Meine Damen und Herren, Sie versprechen uns jetzt im Duett mit der SPD das „neue Deutschland“. Aber das neue Deutschland soll nur mit kleinen Schritten daherkommen - so sagt es Ihre Kanzlerin. War denn Ihre Analyse im Wahlkampf so falsch? Hat Deutschland plötzlich so viel Zeit, um Reformen einzuleiten? - Das steuerpolitische Hü und Hott, Herr Möllring, das wir im Wahlkampf erlebt haben, feiert jetzt plötzlich fröhliche Urständ.

(Joachim Albrecht [CDU]: Wie denn das?)

Meine Damen und Herren, 2006 soll das Land konsumieren und noch einmal richtig ordentlich einkaufen gehen. 2006 geht es nach dem Motto „Du bist Kaufhof!“ oder „Du bist Karstadt!“. Dafür gibt es dann sogar ein paar Steuernachlässe.
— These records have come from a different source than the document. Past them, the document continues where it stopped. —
Variable requests_get : string -> Params -> result Response.
Variable to_datetime : json -> result datetime.

Lemma names_city_same city (l : list Message) :
  Forall (fun m => msg_city m = city) l -> filter (names_city city) l = l.
Proof.
  induction 1 as [| m l Hm _ IH]; simpl; trivial.
  unfold names_city at 1. rewrite Hm, String.eqb_refl. now f_equal.
Qed.

Lemma names_city_other city (l : list Message) :
  Forall (fun m => msg_city m <> city) l -> filter (names_city city) l = [].
Proof.
  induction 1 as [| m l Hm _ IH]; simpl; trivial.
  unfold names_city at 1. apply String.eqb_neq in Hm. now rewrite Hm.
Qed.

(** With distinct names in the table, the messages that name a city are
    the messages of its own turn of the loop. *)
Lemma messages_naming_city capitals city coords :
  NoDup (map fst capitals) -> In (city, coords) capitals ->
  filter (names_city city)
         (flat_map (city_messages requests_get to_datetime) capitals)
  = city_messages requests_get to_datetime (city, coords).
Proof.
  induction capitals as [| entry capitals IH]; simpl; intros N I;
    [contradiction|].
  inversion N as [| ? ? Hnot N']; subst. rewrite filter_app.
  destruct I as [E | I].
  - subst entry.
    rewrite names_city_same
      by exact (city_messages_tagged requests_get to_datetime (city, coords)).
    rewrite names_city_other; [now rewrite app_nil_r|].
    apply Forall_forall. intros m Hm Eq.
    apply (messages_of_city_absent requests_get to_datetime capitals city Hnot).
    rewrite <- Eq. now apply in_map.
  - rewrite names_city_other.
    + simpl. now apply IH.
    + eapply Forall_impl; [|apply city_messages_tagged].
      intros m Em Eq. apply Hnot. rewrite <- Em, Eq.
      change city with (fst (city, coords)). now apply in_map.
Qed.

(** What a location that fails before the loop leaves behind. *)
Lemma request_failure_outcome city coords e :
  In (city, coords) kyushu_capitals ->
  request_series requests_get coords = inl e ->
  rows_of_city city
    (weather_info (fetch_weather_data requests_get to_datetime)) = [] /\
  filter (names_city city)
    (st_errors (fetch_weather_data requests_get to_datetime))
  = [ {| msg_city := city; msg_exn := e |} ].
Proof.
  intros I F. unfold fetch_weather_data.
  rewrite fetch_over_rows, fetch_over_messages.
  rewrite (rows_of_city_flat_map _ _ _ _ _ kyushu_capitals_NoDup I).
  rewrite (messages_naming_city _ _ _ kyushu_capitals_NoDup I).
  unfold city_rows, city_messages. simpl snd. simpl fst. now rewrite F.
Qed.

End MoreRetrieval.

(** A location is served by its own response only: two networks that give
    the same answer to the query of one configured location give that
    location the same rows and the same messages, whatever they answer to
    the six other queries. *)
Theorem location_depends_on_own_response
        (rg1 rg2 : string -> Params -> result Response)
        (to_datetime : json -> result datetime)
        (city : string) (coords : Coords.t) :
  In (city, coords) kyushu_capitals ->
  rg1 BASE_URL (params_of coords) = rg2 BASE_URL (params_of coords) ->
  rows_of_city city (weather_info (fetch_weather_data rg1 to_datetime))
  = rows_of_city city (weather_info (fetch_weather_data rg2 to_datetime)) /\
  filter (names_city city) (st_errors (fetch_weather_data rg1 to_datetime))
  = filter (names_city city) (st_errors (fetch_weather_data rg2 to_datetime)).
Proof.
  intros I E. unfold fetch_weather_data.
  rewrite !fetch_over_rows, !fetch_over_messages.
  rewrite !(rows_of_city_flat_map _ _ _ _ _ kyushu_capitals_NoDup I).
  rewrite !(messages_naming_city _ _ _ _ _ kyushu_capitals_NoDup I).
  unfold city_rows, city_messages. simpl snd.
  now rewrite (request_series_ext rg1 rg2 coords E).
Qed.

Lemma location_depends_on_own_response_witness :
  rows_of_city "Oita" (weather_info (fetch_weather_data net_grid pd_to_datetime))
  = rows_of_city "Oita"
      (weather_info (fetch_weather_data net_saga_503 pd_to_datetime)) /\
  filter (names_city "Oita")
         (st_errors (fetch_weather_data net_grid pd_to_datetime))
  = filter (names_city "Oita")
           (st_errors (fetch_weather_data net_saga_503 pd_to_datetime)).
Proof.
  apply (location_depends_on_own_response net_grid net_saga_503 pd_to_datetime
           "Oita" (Coords.make 33.2381 131.6119)).
  - simpl. tauto.
  - reflexivity.
Defined.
Und was ist 2007? - 2007 geht’s wieder raus aus den Kartoffeln. 2007 gilt dann wieder „Geiz ist geil“: Mehrwertsteuer rauf, Schluss im Kaufrausch, alle müssen wieder kürzer treten. Wer soll das verstehen? - Mal ganz im Ernst: Ich glaube nicht, Herr Althusmann, dass Sie ganz persönlich von diesem Konzept überzeugt sind. Ich kann es mir nicht vorstellen; dafür kenne ich Sie mittlerweile zu gut.

(Bernd Althusmann [CDU]: Auch du bist Deutschland!)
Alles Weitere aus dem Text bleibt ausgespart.